Definition evaluateCondition (condition : string) (output : WValue) (previous : gmap string WValue) (w : W)
  : W * res error bool :=
  if String.eqb condition "" then (w, Ok true) else
  let facts := (context_fact "current_output" (formatValue render output)
                :: map (fun '(k, v) => context_fact k (formatValue render v)) (map_to_list previous))%list in
  let '(w1, r) := env_query E facts condition w in
  (w1, match r with Ok n => Ok (negb (Nat.eqb n 0)) | Err e => Err e end).

(** The edge loop of [findNextNode]; [Ok None] ends the workflow. *)
Fixpoint next_edge (wf : Workflow) (edges : list WorkflowEdge) (output : WValue)
    (previous : gmap string WValue) (w : W) : W * res error (option WorkflowNode) :=
  match edges with
  | [] => (w, Ok None)
  | e :: rest =>
      if String.eqb (e_Condition e) "" then (w, Ok (findNodeByID wf (e_To e)))
      else
        let '(w1, r) := evaluateCondition (e_Condition e) output previous w in
        match r with
        | Err x => (w1, Err x)
        | Ok true => (w1, Ok (findNodeByID wf (e_To e)))
        | Ok false => next_edge wf rest output previous w1
        end
  end.

Definition findNextNode (wf : Workflow) (n : WorkflowNode) (output : WValue)
    (previous : gmap string WValue) (w : W) : W * res error (option WorkflowNode) :=
  next_edge wf (List.filter (fun e => String.eqb (e_From e) (n_ID n)) (wf_Edges wf)) output previous w.

Definition node_result (n : WorkflowNode) (agent : string) (input output : WValue) (err : option error) (retry : Z)
  : NodeResult :=
  {| nr_NodeID := n_ID n; nr_AgentID := agent; nr_Input := input; nr_Output := output; nr_Error := err;
     nr_RetryCount := retry |}.

(** Attempts [attempt .. maxRetries]; [left] counts those remaining. *)
Fixpoint attempts (left : nat) (attempt : Z) (lastErr : option error) (n : WorkflowNode) (input : WValue)
    (agent : string) (w : W) : W * NodeResult :=
  match left with
  | O => (w, node_result n agent input WNil lastErr (attempt - 1))
  | S left' =>
      let '(w1, r) := env_exec E n input agent w in
      match r with
      | Ok output => (w1, node_result n agent input output None attempt)
      | Err x =>
          if (attempt <? maxRetries)%Z then
            let '(w2, done) := env_wait E (attempt + 1) w1 in
            match done with
            | Some c => (w2, node_result n agent input WNil (Some c) attempt)
            | None => attempts left' (attempt + 1) (Some x) n input agent w2
            end
          else attempts left' (attempt + 1) (Some x) n input agent w1
      end
  end.

Definition executeNode (n : WorkflowNode) (input : WValue) (w : W) : W * NodeResult :=
  let '(w1, agent) := env_agent E (n_Agent n) w in
  match agent with
  | None => (w1, node_result n "" input WNil (Some (EText ("no agents found for role " +:+ n_Agent n))) 0)
  | Some a =>
      if (maxRetries <? 0)%Z then (w1, node_result n a input WNil None 0)
      else attempts (Z.to_nat (maxRetries + 1)) 0 None n input a w1
  end.

(** ** The sequential loop *)

(** State of the loop; [lp_trace] lists the executed nodes (ghost). *)
Record Loop := {
  lp_input : WValue;
  lp_outputs : gmap string WValue;       (* nodeResults *)
  lp_results : gmap string NodeResult;   (* result.NodeResults *)
  lp_visited : gmap string Z;
  lp_lastError : option error;
  lp_trace : list string
}.

Definition visits (l : Loop) (id : string) : Z := default 0%Z (lp_visited l !! id).

Definition result_of (wf : Workflow) (status : WorkflowStatus) (output : WValue) (err : option error) (l : Loop)
  : WorkflowResult :=
  {| wr_WorkflowID := wf_ID wf; wr_Status := status; wr_Output := output; wr_NodeResults := lp_results l;
     wr_Error := err |}.

(** After the loop: [status] is still running only when it ended normally. *)
Definition finish (wf : Workflow) (l : Loop) : WorkflowResult :=
  match lp_lastError l with
  | Some e => result_of wf WorkflowStatusFailed WNil (Some e) l
  | None => result_of wf WorkflowStatusCompleted (lp_input l) None l
  end.

Fixpoint run_nodes (fuel : nat) (wf : Workflow) (current : option WorkflowNode) (l : Loop) (w : W)
  : option (W * (WorkflowResult * Loop)) :=
  match current with
  | None => Some (w, (finish wf l, l))
  | Some n =>
      match fuel with
      | O => None
      | S fuel' =>
          match env_ctx E w with
          | Some c => Some (w, (result_of wf WorkflowStatusCancelled WNil (Some c) l, l))
          | None =>
              let id := n_ID n in
              let k := (visits l id + 1)%Z in
              let l1 := {| lp_input := lp_input l; lp_outputs := lp_outputs l; lp_results := lp_results l;
                           lp_visited := <[id := k]> (lp_visited l); lp_lastError := lp_lastError l;
                           lp_trace := lp_trace l |} in
              if (maxRetries <? k)%Z then
                Some (w, (result_of wf WorkflowStatusFailed WNil
                            (Some (EText ("max retries exceeded for node " +:+ id))) l1, l1))
              else
                let '(w1, nr) := executeNode n (lp_input l1) w in
                let results := <[id := nr]> (lp_results l1) in
                let trace := (lp_trace l1 ++ [id])%list in
                match nr_Error nr with
                | Some x =>
                    let l2 := {| lp_input := lp_input l1; lp_outputs := lp_outputs l1; lp_results := results;
                                 lp_visited := lp_visited l1; lp_lastError := Some x; lp_trace := trace |} in
                    match findErrorEdge wf n with
                    | None => Some (w1, (result_of wf WorkflowStatusFailed WNil None l2, l2))
                    | Some edge => run_nodes fuel' wf (findNodeByID wf (e_To edge)) l2 w1
                    end
                | None =>
                    let outputs := <[id := nr_Output nr]> (lp_outputs l1) in
                    let '(w2, next) := findNextNode wf n (nr_Output nr) outputs w1 in
                    let l2 err := {| lp_input := nr_Output nr; lp_outputs := outputs; lp_results := results;
                                     lp_visited := lp_visited l1; lp_lastError := err; lp_trace := trace |} in
                    match next with
                    | Err x => Some (w2, (result_of wf WorkflowStatusFailed WNil None (l2 (Some x)), l2 (Some x)))
                    | Ok next => run_nodes fuel' wf next (l2 (lp_lastError l1)) w2
                    end
                end
          end
      end
  end.

Definition start_loop (input : WValue) : Loop :=
  {| lp_input := input; lp_outputs := ∅; lp_results := ∅; lp_visited := ∅; lp_lastError := None; lp_trace := [] |}.

Definition node_ids (wf : Workflow) : list string := remove_dups (map n_ID (wf_Nodes wf)).

(** Visits allowed in total, and the one that exceeds. *)
Definition workflow_fuel (wf : Workflow) : nat :=
  S (List.length (node_ids wf) * Z.to_nat maxRetries).

(** [ExecuteWorkflow]; the second component is the returned Go error. *)
Definition ExecuteWorkflow (wf : Workflow) (input : WValue) (w : W) : option (W * (WorkflowResult * option error)) :=
  match findStartNode wf with
  | None =>
      let e := EText ("no start node found for workflow " +:+ wf_ID wf) in
      Some (w, (result_of wf WorkflowStatusFailed WNil (Some e) (start_loop input), Some e))
  | Some n => (fun '(w', (r, _)) => (w', (r, None))) <$> run_nodes (workflow_fuel wf) wf (Some n) (start_loop input) w
  end.

(** ** Termination *)

Lemma findNodeByID_in wf id n : findNodeByID wf id = Some n -> n ∈ wf_Nodes wf.
Proof. intros [Hin _]%List.find_some. by apply list_elem_of_In. Qed.

Lemma findStartNode_in wf n : findStartNode wf = Some n -> n ∈ wf_Nodes wf.
Proof.
  unfold findStartNode. destruct (List.find _ _) as [m|] eqn:Hf.
  - intros [= <-]. apply List.find_some in Hf as [Hin _]. by apply list_elem_of_In.
  - destruct (wf_Nodes wf); simpl; [done|]. intros [= <-]. set_solver.
Qed.

Lemma next_edge_in wf edges output previous w w' n :
  next_edge wf edges output previous w = (w', Ok (Some n)) -> n ∈ wf_Nodes wf.
Proof.
  revert w. induction edges as [|e edges IH]; intros w; simpl; [done|].
  destruct (String.eqb (e_Condition e) ""); [intros [= _ Hf]; by eapply findNodeByID_in|].
  destruct (evaluateCondition _ _ _ _) as [w1 [[]|]]; [intros [= _ Hf]; by eapply findNodeByID_in|eauto|done].
Qed.

(** Visits left over all nodes. *)
Definition budget (ids : list string) (l : Loop) : nat :=
  sum_list (map (fun id => Z.to_nat (maxRetries - visits l id)) ids).

Definition visited_bounded (l : Loop) : Prop := forall id, (0 <= visits l id <= Z.max 0 maxRetries)%Z.

Lemma budget_visit ids l l' id :
  id ∈ ids -> NoDup ids -> (0 <= visits l id)%Z -> (visits l id + 1 <= maxRetries)%Z ->
  (forall x, visits l' x = if decide (x = id) then (visits l id + 1)%Z else visits l x) ->
  S (budget ids l') = budget ids l.
Proof.
  intros Hin Hnd H0 Hle Hv. unfold budget. induction ids as [|x ids IH]; [set_solver|].
  inversion_clear Hnd as [|? ? Hx Hnd']. simpl. rewrite Hv.
  destruct (decide (x = id)) as [->|Hne].
  - assert (map (fun id0 => Z.to_nat (maxRetries - visits l' id0)) ids
            = map (fun id0 => Z.to_nat (maxRetries - visits l id0)) ids) as ->.
    { apply map_ext_in. intros y Hy%list_elem_of_In. rewrite Hv, decide_False; [done|]. congruence. }
    lia.
  - specialize (IH ltac:(set_solver) Hnd'). lia.
Qed.

Lemma node_ids_in wf n : n ∈ wf_Nodes wf -> n_ID n ∈ node_ids wf.
Proof. intros Hn. unfold node_ids. rewrite elem_of_remove_dups, list_elem_of_fmap. eauto. Qed.

Lemma visits_insert l1 l2 id k x :
  lp_visited l2 = <[id := k]> (lp_visited l1) -> visits l2 x = if decide (x = id) then k else visits l1 x.
Proof.
  intros Hv. unfold visits. rewrite Hv. case_decide; [subst; by rewrite lookup_insert_eq|].
  by rewrite lookup_insert_ne.
Qed.

Lemma run_nodes_total fuel wf current l w :
  (forall n, current = Some n -> n ∈ wf_Nodes wf) -> (forall id, 0 <= visits l id)%Z ->
  budget (node_ids wf) l < fuel -> is_Some (run_nodes fuel wf current l w).
Proof.
  revert current l w. induction fuel as [|fuel IH]; intros current l w Hin Hpos Hb; [lia|].
  destruct current as [n|]; cbn [run_nodes]; [|eauto].
  destruct (env_ctx E w); [eauto|].
  destruct (Z.ltb_spec maxRetries (visits l (n_ID n) + 1)) as [|Hle]; [eauto|].
  specialize (Hin n eq_refl). specialize (node_ids_in wf n Hin) as Hid.
  assert (forall l2, lp_visited l2 = <[n_ID n := (visits l (n_ID n) + 1)%Z]> (lp_visited l) ->
            (forall id, 0 <= visits l2 id)%Z /\ budget (node_ids wf) l2 < fuel) as Hstep.
  { intros l2 Hv. pose proof (fun x => visits_insert l l2 _ _ x Hv) as Hx. split.
    - intros id. rewrite Hx. case_decide; [specialize (Hpos (n_ID n)); lia|apply Hpos].
    - pose proof (budget_visit (node_ids wf) l l2 (n_ID n) Hid ltac:(apply NoDup_remove_dups) (Hpos _) Hle Hx). lia. }
  destruct (executeNode n _ w) as [w1 nr]. destruct (nr_Error nr) as [x|].
  - destruct (findErrorEdge wf n) as [edge|]; [|eauto].
    apply IH; [by intros m; apply findNodeByID_in|by apply Hstep|by apply Hstep].
  - destruct (findNextNode wf n _ _ w1) as [w2 [next|x]] eqn:Hnext; [|eauto].
    apply IH; [intros m ->; by eapply next_edge_in|by apply Hstep|by apply Hstep].
Qed.

Lemma budget_start ids input : budget ids (start_loop input) <= List.length ids * Z.to_nat maxRetries.
Proof. unfold budget, visits. simpl. induction ids as [|x ids IH]; simpl; rewrite ?lookup_empty in *; simpl in *; lia. Qed.

(** ** What the loop guarantees *)

Definition runs (l : Loop) (id : string) : Z := Z.of_nat (count_occ string_dec (lp_trace l) id).

(** Loop invariant: a node has run no more often than it was visited, visits
    stay within the bound, the last error is set once a recorded node
    failed, and without one the input is the output of the last node run. *)
Record loop_inv (input : WValue) (l : Loop) : Prop := {
  li_runs : forall id, (runs l id <= visits l id <= Z.max 0 maxRetries)%Z;
  li_errors : forall id nr, lp_results l !! id = Some nr -> nr_Error nr <> None -> lp_lastError l <> None;
  li_output : lp_lastError l = None ->
    (lp_trace l = [] /\ lp_input l = input) \/
    exists id nr, last (lp_trace l) = Some id /\ lp_results l !! id = Some nr /\ nr_Output nr = lp_input l
}.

_____

Problem » Among the records above, find each line holding "Hpos" and list it.

Response area »
  revert current l w. induction fuel as [|fuel IH]; intros current l w Hin Hpos Hb; [lia|].
    - intros id. rewrite Hx. case_decide; [specialize (Hpos (n_ID n)); lia|apply Hpos].
    - pose proof (budget_visit (node_ids wf) l l2 (n_ID n) Hid ltac:(apply NoDup_remove_dups) (Hpos _) Hle Hx). lia. }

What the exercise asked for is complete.